A new Real Estate Institute agreement for buying and selling property is being slammed by lawyers as unsound and unsafe to use.
The agreement will cause more litigation and much higher conveyancing costs, according to a legal opinion by barrister Rod Thomas to the Auckland District Law Society.
"It's like a car that needs a product recall because it's unsafe for the road," Thomas said.
The agreement favours the buyer over the seller "to a very marked extent" by creating additional rights that generate "almost unlimited" risk for the seller, said Thomas.
Under the new agreement, if a buyer thinks a seller has misrepresented something about the property, the seller will be liable for up to six years after the deal.
Thomas said the agreement also "clearly creates more risk of a real estate agent being sued".

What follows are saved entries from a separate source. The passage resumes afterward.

(** C32: The attribute store refines a map from vectors to sets of attributes.  After every
    history of assignments and deletions each operation returns what the trait documents of
    the same operation on the map (a deletion tells whether the vector was there, an
    assignment of no attributes is refused, a new vector gives true), with one exception: an
    assignment that overwrites returns true where the documentation promises false.  A
    deletion never finds the two indexes inconsistent.  Afterwards a vector is known exactly if
    it is in the map, and a filter that was translated at any time during the history (it can be
    exactly if it consists of equalities with known attributes) gives at the end, on the numbers
    of any vector, what the filter says about the attributes of that vector. *)
Theorem attribute_store_refines {J} `{JsonNumber J} (ops1 ops2 : list store_op) (expr : ASTExpr J) :
  let st1 := (run_ops store_step store_new ops1).1 in
  let st2 := (run_ops store_step st1 ops2).1 in
  let labels1 := (run_ops labels_step ∅ ops1).1 in
  let labels2 := (run_ops labels_step labels1 ops2).1 in
  (∀ op, (store_step st1 op).2 =
    (if overwrites labels1 op then Ok true else (labels_step labels1 op).2)) ∧
  (∀ v, store_id_exists st2 v = Ok (bool_decide (is_Some (labels2 !! v)))) ∧
  is_ok (map_expr (attribute_map st1) expr) = encodable (attribute_map st1) expr ∧
  ∀ e v A, map_expr (attribute_map st1) expr = Ok e → labels2 !! v = Some A →
    ∃ set, sp_get (index st2) v = Some set ∧
      predicate_visit (contains_in set) e = Ok (attrs_satisfy A expr).
Proof.
  intros st1 st2 labels1 labels2.
  destruct (run_ops_ok ∅ store_new ops1 store_rep_new) as (Hrep1 & _).
  destruct (run_ops_ok labels1 st1 ops2 Hrep1) as (Hrep2 & Hg).
  split_and!; [intros op; by apply store_step_ok| |apply map_expr_is_ok|].
  - intros v. unfold store_id_exists, sp_exists. f_equal. by apply bool_decide_ext, Hrep2.
  - intros e v A He Hv. by eapply rep_eval.
Qed.

End refinement.

(** ** Example *)

Definition red : Attribute := mkAttribute "color" (AString "red").
Definition large : Attribute := mkAttribute "size" (AInteger 9).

REINZ president Mike Elford defended the agreement as a "plain English" document, more easily understandable to agents and consumers.
"There have been some issues with the agreement - understandably, it's a new form," Elford said.
He said the Auckland District Law Society has a "vested interest" - up till now, the form used was one jointly owned by REINZ and the Auckland District Law Society.
Auckland District Law Society president Anna Fitzgibbon denied the society has a vested interest. She said it sells its form to lawyers not real estate agents, so cannot increase its market share.
"This is a consumer protection issue," Fitzgibbon said.